Frontier Communications ramped its fiber expansion plan, aiming to reach a total of 10 million locations by the end of 2025 rather than its original target of 6 million.
The operator also plans to rollout symmetrical 2 Gbps service in Q1 2022. On a call with investors, Frontier president and CEO Nick Jeffery said the move will increase its performance beyond cable's reach to a level “where only fiber can compete.” He added it is “already in advanced planning to launch a 5 to 10 gigabit per second ultra-high speed offering,” though did not provide a timeline for doing so.

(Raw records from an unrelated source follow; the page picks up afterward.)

Lemma execute_step_succeeds_within_retries_witness :
  fst (execute_step flaky_typing type_step init) = Ok true /\
  attempt_marks (trace (snd (execute_step flaky_typing type_step init))) = [0; 1]%nat.
Proof.
  destruct (execute_step_succeeds_within_retries flaky_typing type_step init) as [_ Hsecond].
  - reflexivity.
  - rewrite (Hsecond
               (snd (_execute_action flaky_typing type_step
                       (after init [EnterExecuteStep type_step; ESaveStep type_step;
                                    EnterExecuteAction 0 type_step])))
               (snd (_execute_action flaky_typing type_step
                       (after
                          (snd (_execute_action flaky_typing type_step
                                  (after init [EnterExecuteStep type_step; ESaveStep type_step;
                                               EnterExecuteAction 0 type_step])))
                          [ESleep 2; EnterExecuteAction 1 type_step])))).
    + split; vm_compute; reflexivity.
    + vm_compute. reflexivity.
    + vm_compute. reflexivity.
    + vm_compute. reflexivity.
Defined.

(** X5. For a step with a single attempt, when that attempt raises,
    execute_step hands the step, the message and the attempt number 0
    to handle_failed_step and answers whatever recovery answers: True
    when recovery reports success, although the step's own action did
    not complete, and an exception when recovery itself raises, for
    instance while taking the error screenshot. *)
Theorem final_exception_hands_over_to_recovery (env : Env) (s : step)
    (st st2 : State) (msg : string) :
  max_retries s = 1%nat ->
  raises env (trace st ++ [EnterExecuteStep s]) (ESaveStep s) = None ->
  _execute_action env s
    (after st [EnterExecuteStep s; ESaveStep s; EnterExecuteAction 0 s]) = (Raise msg, st2) ->
  execute_step env s st = handle_failed_step env s msg 0 st2.
Proof.
  intros Hretries Hsave Hraise.
  rewrite execute_step_saves_first, Hsave, Hretries. cbn [seq attempts].
  unfold bind at 1. rewrite attempt_step_outcome, after_after. cbn [Nat.ltb Nat.leb app].
  rewrite Hraise, Hretries. cbn [Nat.sub Nat.eqb].
  destruct (handle_failed_step env s msg 0 st2) as [[[ | ] | msg'] st3]; reflexivity.
Qed.

Lemma final_exception_hands_over_to_recovery_witness :
  fst (execute_step failing_analysis analyze_step init) = Ok true /\
  recoveries (trace (snd (execute_step failing_analysis analyze_step init)))
  = [analyze_step].
Proof.
  rewrite (final_exception_hands_over_to_recovery failing_analysis analyze_step init
             (snd (_execute_action failing_analysis analyze_step
                     (after init [EnterExecuteStep analyze_step; ESaveStep analyze_step;
                                  EnterExecuteAction 0 analyze_step])))
             "analysis timeout").
  - split; vm_compute; reflexivity.
  - reflexivity.
  - reflexivity.
  - vm_compute. reflexivity.
Defined.

(* ===================================================================== *)
(* Further properties of the dispatcher                                  *)
(* ===================================================================== *)

Lemma action_is_of_get (s : step) (a name : string) :
  get s "action" = VStr a -> action_is s name = String.eqb a name.
Proof. intros H. unfold action_is. rewrite H. reflexivity. Qed.

Lemma action_is_true (s : step) (name : string) :
  action_is s name = true -> get s "action" = VStr name.
Proof.
  unfold action_is. destruct (get s "action"); try discriminate.
  intros H. apply String.eqb_eq in H. congruence.
Qed.

Lemma call_run (env : Env) (e : event) (st : State) :
  call env e st
  = (match raises env (trace st) e with Some msg => Raise msg | None => Ok tt end,
     after st [e]).
Proof. unfold call. destruct (raises env (trace st) e); reflexivity. Qed.

Lemma ask_run (env : Env) (e : event) (st : State) :
  ask env e st
  = (match raises env (trace st) e with
     | Some msg => Raise msg
     | None => Ok (succeeds env (trace st) e)
     end,
     after st [e]).
Proof. unfold ask. destruct (raises env (trace st) e); reflexivity. Qed.

Lemma screenshot_run (env : Env) (st : State) :
  screenshot env st
  = (match raises env (trace st) EScreenshot with
     | Some msg => Raise msg
     | None => Ok (screen env (trace st))
     end,
     after st [EScreenshot]).
Proof. unfold screenshot. destruct (raises env (trace st) EScreenshot); reflexivity. Qed.

Lemma record_run (e : event) (st : State) : record e st = (Ok tt, after st [e]).
Proof. reflexivity. Qed.

Lemma sleep_run (q : Q) (st : State) : sleep q st = (Ok tt, after st [ESleep q]).
Proof. reflexivity. Qed.



(** X7. _execute_web_action never raises and starts the browser on
    demand: not at all when selenium_active is already set (and the flag
    stays set), exactly once when it is not.  When that start raises the
    step answers False, nothing else is attempted and the flag stays
    unset; when it does not raise the flag is set, whatever the action
    itself then does. *)
Theorem browser_started_on_demand (env : Env) (s : step) (st : State) :
  exists (b : bool) (st' : State) (new : list event),
    _execute_web_action env s st = (Ok b, st') /\
    trace st' = (trace st ++ new)%list /\
    browser_starts new = (if selenium_active st then 0 else 1)%nat /\
    (selenium_active st = true -> selenium_active st' = true) /\
    (selenium_active st = false ->
       match raises env (trace st) EBrowserStart with
       | Some _ => b = false /\ new = [EBrowserStart] /\ selenium_active st' = false
       | None => selenium_active st' = true
       end).
Proof.
  unfold _execute_web_action, try_except. unfold bind at 1, gets at 1.
  destruct (selenium_active st) eqn:Hactive; cbn [negb].
  - unfold bind at 1, ret at 1.
    destruct (action_is s "navigate_url");
      [ | destruct (action_is s "search_google");
          [ | destruct (action_is s "click_first_result") ] ];
      unfold bind, call, ret;
      repeat match goal with
             | |- context [raises env ?t ?e] => destruct (raises env t e)
             end;
      cbn [trace set_trace selenium_active];
      eexists; eexists; eexists;
      (split; [ reflexivity | ]);
      (split; [ first [ reflexivity | symmetry; apply app_nil_r ] | ]);
      (split; [ reflexivity | ]);
      (split; [ intros _; exact Hactive | discriminate ]).
  - unfold bind at 1, bind at 1, call at 1.
    destruct (raises env (trace st) EBrowserStart) as [msg | ] eqn:Hstart.
    + unfold ret. exists false. eexists. exists [EBrowserStart].
      split; [ reflexivity | ]. split; [ reflexivity | ]. split; [ reflexivity | ].
      split; [ discriminate | ]. intros _.
      split; [ reflexivity | ]. split; [ reflexivity | exact Hactive ].
    + unfold modify at 1.
      destruct (action_is s "navigate_url");
        [ | destruct (action_is s "search_google");
            [ | destruct (action_is s "click_first_result") ] ];
        unfold bind, call, ret;
        cbn [trace set_trace selenium_active set_selenium_active];
        repeat match goal with
               | |- context [raises env ?t ?e] =>
                   lazymatch e with
                   | EBrowserStart => fail
                   | _ => destruct (raises env t e)
                   end
               end;
        cbn [trace set_trace selenium_active set_selenium_active];
        eexists; eexists; eexists;
        (split; [ reflexivity | ]);
        (split; [ rewrite <- ?app_assoc; reflexivity | ]);
        (split; [ reflexivity | ]);
        (split; [ discriminate | ]);
        intros _; reflexivity.
Qed.
Lemma chop_one_Ok (a : list (list Q)) (B nf n : nat) self :
  block_size self = Z.of_nat B →
  n < nf →
  Forall (λ ch, length ch = nf * B) a →
  h_new self = chopped_upto B nf n <$> a →
  chop_one a n self = (set_h_new (chopped_upto B nf (S n) <$> a) self, Ok tt).
Proof.
  intros HB Hn Ha Ht. unfold chop_one.
  erewrite run_bind by reflexivity. rewrite HB.
  assert (pad_rows 0%Q (Z.of_nat B)
            (slice (Some (Z.of_nat n * Z.of_nat B)%Z)
                   (Some (Z.of_nat n * Z.of_nat B + Z.of_nat B)%Z) <$> a)
          = Ok ((λ ch, spec_partition B ch n) <$> a)) as Hblk.
  { unfold pad_rows. rewrite decide_False by lia. f_equal.
    rewrite <- list_fmap_compose. apply list_fmap_ext. intros _ ch _. unfold compose.
    rewrite slice_range by lia. unfold spec_partition. rewrite Nat2Z.id.
    do 3 f_equal; lia. }
  erewrite run_bind by (apply run_lift, Hblk).
  erewrite run_bind by reflexivity. rewrite Ht.
  erewrite run_bind; [reflexivity|]. apply run_lift.
  rewrite assign_axis2_Ok.
  - f_equal. rewrite zip_with_fmap_l, zip_with_fmap_r, zip_with_diag.
    apply list_fmap_ext. intros _ ch _. unfold chopped_upto.
    rewrite insert_app_r_alt by (rewrite length_fmap, length_seq; lia).
    rewrite length_fmap, length_seq, Nat.sub_diag.
    replace (nf - n) with (S (nf - S n)) by lia. cbn [replicate insert list_insert].
    rewrite seq_S, fmap_app. cbn. by rewrite <- app_assoc.
  - apply Forall2_fmap. apply Forall2_same_length_lookup_2; [done|].
    intros i ch ch' Hch Hch'. assert (ch' = ch) as -> by congruence.
    exists (replicate (B + B) 0%Q). split.
    + unfold chopped_upto.
      rewrite lookup_app_r by (rewrite length_fmap, length_seq; lia).
      rewrite length_fmap, length_seq, Nat.sub_diag.
      apply lookup_replicate_2. lia.
    + rewrite length_replicate, spec_partition_length; [done|].
      rewrite (Forall_lookup_1 _ _ _ _ Ha Hch). nia.
Qed.

Lemma chop_loop_Ok (a : list (list Q)) (B nf : nat) (m n : nat) self :
  block_size self = Z.of_nat B →
  n + m = nf →
  Forall (λ ch, length ch = nf * B) a →
  h_new self = chopped_upto B nf n <$> a →
  for_ (seq n m) (chop_one a) self
  = (set_h_new (chopped_upto B nf nf <$> a) self, Ok tt).
Proof.
  revert n self. induction m as [|m IH]; intros n self HB Hnm Ha Ht.
  - cbn. rewrite Nat.add_0_r in Hnm. subst n. by rewrite set_h_new_id.
  - cbn [seq for_].
    erewrite run_bind by (eapply (chop_one_Ok a B nf n); [done|lia|done..]).
    rewrite IH; [reflexivity|done|lia|done|reflexivity].
Qed.

Lemma chopped_upto_all B nf ch : chopped_upto B nf nf ch = spec_partitions B nf ch.
Proof. unfold chopped_upto. by rewrite Nat.sub_diag, app_nil_r. Qed.

(** ** [build_filters]: padding, partitions, transforms *)

Lemma pad_arith (B L : nat) :
  0 < B →
  (Z.of_nat B - Z.of_nat L `mod` Z.of_nat B)%Z = Z.of_nat (B - L mod B) ∧
  L + (B - L mod B) = (L / B + 1) * B ∧
  0 < B - L mod B ≤ B.
Proof.
  intros HB. pose proof (Nat.mod_upper_bound L B ltac:(lia)) as Hlt.
  pose proof (Nat.div_mod_eq L B) as Hdm.
  rewrite <- Nat2Z.inj_mod.
  generalize dependent (L / B). generalize dependent (L mod B).
  intros r Hr q Hq. repeat split; lia.
Qed.

Lemma build_filters_Ok fft (a : list (list Q)) (B L C : nat) self :
  block_size self = Z.of_nat B → 0 < B → 0 < C → has_shape2 L C a →
  let t := spec_partitions B (L / B + 1)
             <$> ((λ ch, ch ++ replicate (B - L mod B) 0%Q) <$> a) in
  build_filters fft a self
  = (set_overlap (replicate C (replicate B 0%Q))
       (set_X (fmap (M := list) fft <$> zeros_like t)
          (set_H (fmap (M := list) fft <$> t)
             (set_h (Chopped t) (set_h_new t self)))),
     Ok tt).
Proof.
  intros HB HB0 HC [Hlen Ha] t.
  destruct (pad_arith B L HB0) as (Hpad & Hsum & Hpos).
  assert (shape0 a = L) as HL.
  { destruct a as [|ch a]; [cbn in Hlen; lia|]. by inversion Ha. }
  set (a' := (λ ch, ch ++ replicate (B - L mod B) 0%Q) <$> a).
  assert (Forall (λ ch, length ch = (L / B + 1) * B) a') as Ha'.
  { apply Forall_fmap. eapply Forall_impl; [exact Ha|]. intros ch Hch. unfold compose. cbv beta in Hch.
    rewrite length_app, length_replicate. lia. }
  assert (shape0 a' = (L / B + 1) * B) as HL'.
  { destruct a as [|ch a]; [cbn in Hlen; lia|]. by inversion Ha'. }
  assert (shape1 a' = C) as HC' by (unfold shape1, a'; by rewrite length_fmap).
  unfold build_filters.
  erewrite run_bind by reflexivity. rewrite HB.
  erewrite run_bind;
    [|apply run_lift; rewrite decide_False by lia; rewrite HL, Hpad; reflexivity].
  erewrite run_bind;
    [|apply run_lift; unfold pad_rows; rewrite decide_False by lia;
      rewrite Nat2Z.id; fold a'; reflexivity].
  erewrite run_bind by reflexivity.
  rewrite HL', HC'.
  assert ((Z.of_nat ((L / B + 1) * B) / Z.of_nat B)%Z = Z.of_nat (L / B + 1)) as Hnf.
  { rewrite Nat2Z.inj_mul. apply Z.div_mul. lia. }
  rewrite Hnf.
  erewrite run_bind;
    [|apply run_lift; unfold np_empty; rewrite decide_False by lia;
      rewrite !Nat2Z.id; reflexivity].
  erewrite run_bind by reflexivity.
  erewrite run_bind.
  2:{ rewrite Nat2Z.id.
      apply (chop_loop_Ok a' B (L / B + 1) (L / B + 1) 0); [done|lia|done|].
      cbn [h_new set_h_new]. rewrite <- HC'. unfold shape1.
      symmetry. apply const_fmap. intros ? ch ?. unfold chopped_upto. cbn.
      rewrite Nat.sub_0_r. do 2 f_equal. lia. }
  assert (chopped_upto B (L / B + 1) (L / B + 1) <$> a' = t) as ->.
  { apply list_fmap_ext. intros ? ch ?. apply chopped_upto_all. }
  unfold commit, mbind, M_bind, gets, modify. cbn.
  rewrite HB, Nat2Z.id.
  replace (length t) with C by (unfold t; by rewrite !length_fmap).
  reflexivity.
Qed.

Lemma spec_partitions_shape (B nf C : nat) (a : list (list Q)) :
  has_shape2 (nf * B) C a → has_shape3 (B + B) C nf (spec_partitions B nf <$> a).
Proof.
  intros [Hlen Ha]. split; [by rewrite length_fmap|].
  apply Forall_fmap. eapply Forall_impl; [exact Ha|].
  intros ch Hch. cbv beta in Hch. unfold compose, spec_partitions. split.
  - by rewrite length_fmap, length_seq.
  - apply Forall_fmap, Forall_forall. intros n Hn%elem_of_seq.
    unfold compose. apply spec_partition_length. nia.
Qed.

Lemma spec_partition_trailing_zeros (B q : nat) (ch : list Q) :
  length ch = q * B →
  spec_partition B (ch ++ replicate B 0%Q) q = replicate (B + B) 0%Q.
Proof.
  intros Hch. unfold spec_partition.
  rewrite <- Hch, drop_app_length, take_replicate, Nat.min_id.
  by rewrite replicate_add.
Qed.

(** C2: for a shaped impulse of [L] samples and a block size [B], the
    rebuild appends [pad = B - L mod B] zeros to every channel, the
    padded length [L + pad] is a multiple of [B], the impulse is cut into
    [(L + pad) / B = L / B + 1] partitions (each [B] samples followed
    by [B] zeros), and when [B] divides [L] the padding is a whole block
    and the last partition of every channel is zero throughout. *)
Theorem build_filters_partition_count fft (a : list (list Q)) (B L C : nat) self :
  block_size self = Z.of_nat B → 0 < B → 0 < C → has_shape2 L C a →
  let pad := B - L mod B in
  let nf := L / B + 1 in
  let padded := (λ ch, ch ++ replicate pad 0%Q) <$> a in
  ∃ self',
    build_filters fft a self = (self', Ok tt) ∧
    Z.of_nat pad = (block_size self - Z.of_nat L `mod` block_size self)%Z ∧
    has_shape2 (L + pad) C padded ∧
    (L + pad) mod B = 0 ∧
    nf = (L + pad) / B ∧
    self_h self' = Chopped (spec_partitions B nf <$> padded) ∧
    self_H self' = (fmap (M := list) fft <$> (spec_partitions B nf <$> padded)) ∧
    has_shape3 (B + B) C nf (spec_partitions B nf <$> padded) ∧
    (L mod B = 0 →
     pad = B ∧
     Forall (λ parts, last parts = Some (replicate (B + B) 0%Q))
       (spec_partitions B nf <$> padded)).
Proof.
  intros HB HB0 HC Hshape pad nf padded.
  destruct (pad_arith B L HB0) as (Hpad & Hsum & Hpos).
  assert (has_shape2 (L + pad) C padded) as Hpadded.
  { destruct Hshape as [Hlen Ha]. split; [unfold padded; by rewrite length_fmap|].
    apply Forall_fmap. eapply Forall_impl; [exact Ha|]. intros ch Hch.
    cbv beta in Hch. unfold compose.
    rewrite length_app, length_replicate. by rewrite Hch. }
  eexists. split; [by eapply build_filters_Ok|].
  split; [by rewrite HB|]. split; [done|].
  fold pad nf in Hsum. rewrite Hsum.
  split; [apply Nat.Div0.mod_mul|].
  split; [symmetry; apply Nat.div_mul; lia|].
  split; [reflexivity|]. split; [reflexivity|].
  split; [apply spec_partitions_shape; by rewrite <- Hsum|].
  intros Hmod. assert (pad = B) as Hp by (unfold pad; lia). split; [done|].
  apply Forall_fmap, Forall_fmap, Forall_forall. intros ch Hch.
  unfold compose, spec_partitions, nf. rewrite Hp.
  replace (L / B + 1) with (S (L / B)) by lia.
  rewrite seq_S, fmap_app, last_app. cbn. f_equal.
  apply spec_partition_trailing_zeros.
  destruct Hshape as [_ Ha]. rewrite Forall_forall in Ha. rewrite (Ha ch Hch).
  pose proof (Nat.div_mod_eq L B). lia.
Qed.

Lemma build_filters_partition_count_witness :
  ∃ self',
    block_size (new_object None 2 50) = Z.of_nat 2 ∧
    has_shape2 4 2 [[1; 0; 0; 0]; [1; 0; 0; 0]]%Q ∧
    build_filters dft [[1; 0; 0; 0]; [1; 0; 0; 0]]%Q (new_object None 2 50)
    = (self', Ok tt) ∧
    self_h self'
    = Chopped [[[1; 0; 0; 0]; [0; 0; 0; 0]; [0; 0; 0; 0]];
               [[1; 0; 0; 0]; [0; 0; 0; 0]; [0; 0; 0; 0]]]%Q.
Proof.
  assert (has_shape2 4 2 [[1; 0; 0; 0]; [1; 0; 0; 0]]%Q) as Hshape.
  { split; [reflexivity|]. repeat constructor. }
  destruct (build_filters_partition_count dft
              [[1; 0; 0; 0]; [1; 0; 0; 0]]%Q 2 4 2 (new_object None 2 50)
              eq_refl ltac:(lia) ltac:(lia) Hshape)
    as (self' & Hrun & _ & _ & _ & _ & Hh & _).
  exists self'. split; [reflexivity|]. split; [exact Hshape|].
  split; [exact Hrun|]. rewrite Hh. reflexivity.
Defined.

(** ** [fade_out]: the decay of the impulse *)

Lemma slice_index_in_range (len : nat) (i : nat) :
  i ≤ len → slice_index len (Z.of_nat i) = i.
Proof. intros Hi. unfold slice_index. rewrite decide_False by lia. lia. Qed.

Lemma zip_with_gains (g : nat → Q) (n : nat) (l : list Q) :
  length l = n →
  zip_with Qmult l (g <$> seq 0 n) = imap (λ i v, (v * g i)%Q) l.
Proof.
  intros Hl. apply list_eq. intros i.
  rewrite lookup_zip_with, list_lookup_imap, list_lookup_fmap.
  destruct (l !! i) as [v|] eqn:Hv; [|done]. cbn.
  apply lookup_lt_Some in Hv.
  by rewrite (lookup_seq_lt 0 n i) by lia.
Qed.

Lemma imul_rows_Ok (start stop L : nat) (a g : list (list Q)) :
  start ≤ stop ≤ L →
  Forall (λ ch, length ch = L) a →
  Forall2 (λ ch gc, length gc = stop - start) a g →
  imul_rows (Z.of_nat start) (Z.of_nat stop) a g
  = Ok (zip_with
          (λ ch gc, take start ch
                    ++ zip_with Qmult (take (stop - start) (drop start ch)) gc
                    ++ drop stop ch) a g).
Proof.
  intros Hss Ha Hg. unfold imul_rows.
  assert (∀ ch : list Q, length ch = L →
            slice (Some (Z.of_nat start)) (Some (Z.of_nat stop)) ch
            = take (stop - start) (drop start ch)) as Hslice.
  { intros ch Hch. rewrite slice_range by lia. by rewrite !Nat2Z.id. }
  rewrite iop2_same.
  - cbn. f_equal. induction Hg as [|ch gc a g Hgc Hg IH]; [done|].
    apply Forall_cons in Ha as [Hch Ha]. cbn. f_equal; [|by apply IH].
    rewrite Hslice by done. rewrite slice_index_in_range by lia.
    do 3 f_equal. rewrite length_zip_with, length_take, length_drop. lia.
  - apply Forall2_fmap_l. induction Hg as [|ch gc a g Hgc Hg IH]; [constructor|].
    apply Forall_cons in Ha as [Hch Ha]. constructor; [|by apply IH].
    unfold compose. rewrite Hslice by done. rewrite length_take, length_drop. lia.
Qed.

Lemma spec_shape_length gain (fstart flen : nat) (ch : list Q) :
  fstart + flen ≤ length ch → length (spec_shape gain fstart flen ch) = fstart + flen.
Proof.
  intros Hlen. unfold spec_shape.
  rewrite length_app, length_imap, !length_take, length_drop. lia.
Qed.

Lemma fade_out_Ok power (a : list (list Q)) (L : nat) self :
  (0 <= decay (parameters self) <= 1)%Q → (0 ≤ sample_rate self)%Z →
  has_shape2 L 2 a →
  let fstart := fstart_of (decay (parameters self)) a in
  let fstop := fstop_of (decay (parameters self)) (sample_rate self) a in
  let flen := (fstop - fstart)%Z in
  let a' := spec_shape (fade_gain power flen) (Z.to_nat fstart) (Z.to_nat flen) <$> a in
  fade_out power a self
  = if decide (fstart < fstop)%Z then (set_h (Raw a') self, Ok a') else (self, Ok a).
Proof.
  intros Hd Hsr [Hlen Ha] fstart fstop flen a'.
  destruct (fade_window_bounds _ _ a Hd Hsr) as [Hwin Hstop].
  fold fstart fstop in Hwin, Hstop.
  assert (shape0 a = L) as HL.
  { destruct a as [|ch a]; [discriminate|]. by inversion Ha. }
  rewrite HL in Hstop.
  unfold fade_out. erewrite run_bind by reflexivity.
  erewrite run_bind by reflexivity. fold fstart fstop flen.
  destruct (decide (fstart < fstop)%Z) as [Hlt|Hge].
  - rewrite decide_True by (unfold flen; lia).
    assert (imul_rows fstart fstop a [fade_gains power flen; fade_gains power flen]
            = Ok ((λ ch, spec_shape (fade_gain power flen) (Z.to_nat fstart) (Z.to_nat flen) ch
                         ++ drop (Z.to_nat fstop) ch) <$> a)) as Hmul.
    { rewrite <- (Z2Nat.id fstart), <- (Z2Nat.id fstop) at 1 by lia.
      rewrite (imul_rows_Ok _ _ L); [|lia|done|].
      - f_equal. destruct a as [|c1 [|c2 [|??]]]; try discriminate.
        unfold spec_shape, fade_gains.
        apply Forall_cons in Ha as [H1 Ha]. apply Forall_cons in Ha as [H2 _].
        replace (Z.to_nat fstop - Z.to_nat fstart) with (Z.to_nat flen)
          by (unfold flen; lia).
        cbn [zip_with fmap list_fmap].
        rewrite !zip_with_gains by (rewrite length_take, length_drop; unfold flen; lia).
        by rewrite <- !app_assoc.
      - destruct a as [|c1 [|c2 [|??]]]; try discriminate.
        repeat constructor; unfold fade_gains;
          rewrite length_fmap, length_seq; unfold flen; lia. }
    erewrite run_bind by (apply run_lift, Hmul).
    unfold mbind, M_bind, modify, mret, M_ret. cbn.
    assert (slice None (Some fstop)
              <$> ((λ ch, spec_shape (fade_gain power flen) (Z.to_nat fstart)
                            (Z.to_nat flen) ch ++ drop (Z.to_nat fstop) ch) <$> a)
            = a') as ->; [|done].
    rewrite <- list_fmap_compose. apply Forall_fmap_ext_1.
    eapply Forall_impl; [exact Ha|]. intros ch Hch. cbv beta in Hch. unfold compose.
    rewrite slice_to by lia.
    rewrite take_app_length'; [done|].
    rewrite spec_shape_length; unfold flen; lia.
  - rewrite decide_False by (unfold flen; lia). reflexivity.
Qed.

Frontier is now aiming to deploy fiber to 600,000 new locations in 2021, up from a previous goal of 495,000, which it said will raise its total number of locations served to 4 million by the end of the year. After adding 100,000 new locations in Q1, it passed an additional 157,000 in Q2, leaving 343,000 to go in the back half of the year. Jeffery noted the Q2 tally of passings was roughly twice the number achieved through its build for the full year 2020.
The end of 2021 will mark the close of what Frontier referred to as Wave 1 of its fiber build, with Wave 2 set to add the additional 6 million passings required to take it to 10 million. Chief Network Officer Veronica Bloodworth said on the call it expects to accelerate the pace of deployments in Wave 2, hitting 1 million new locations in 2022, 1.6 million in 2023, and 1.7 million or more each in 2024 and 2025. To achieve this, she noted it has already begun adding more labor vendors and is actively engaged with government entities and utilities to facilitate permitting and construction.
Bloodworth added the path to 10 Gbps service is clear, stating that since 2019 the company has been “deploying PON equipment that is capable of upgrading to all next-generation PON technologies, including NG-PON2, 25-gig PON and 50-gig PON, with simply an optics change.” “This ensures a rapid time to market with very minimal investment,” she said.
Frontier CFO Scott Beasley said the operator’s fiber build plan is “fully funded” through early 2023 with cash on hand and accessible debt capacity. He added that for the balance of 2023 and beyond it has “access to multiple sources of capital” to fuel the remainder of the build.
Once its Wave 2 deployment matures, the operator said it expects to have a “steady state” customer base of 4.5 million fiber subscribers and $4 billion in adjusted EBITDA.
Beyond Wave 2, Beasley said Frontier is assessing its options for a Wave 3 opportunity covering 5 million locations in its copper footprint. It is weighing various options for Wave 3 locations, including upgrading them to fiber or potentially selling them, but Beasley said much will depend on how much government funding is ultimately available for broadband investments.
The second quarter marked Frontier’s first earnings period since it emerged from bankruptcy in April. In its earnings report, the company used non-GAAP metrics to cover the full quarter.
Frontier posted net income of $4.58 billion, up from a net loss of $181 million in the year-ago quarter, with this turnaround largely attributed to a $4.2 billion benefit from its reorganization. Consolidated revenue of $1.62 billion was down nearly 8% due to a fall in copper subscribers and wholesale revenue.
Fiber broadband revenue of $268 million was up 13.6% year-on-year, thanks to subscriber gains and higher average revenue per user. The operator added 12,000 consumer fiber subscribers in Q2, up from 8,000 in the year-ago quarter.
Capital expenditures for 2021 are now expected to total $1.8 billion, up from a previous forecast of $1.5 billion, primarily due to the accelerated deployment plan.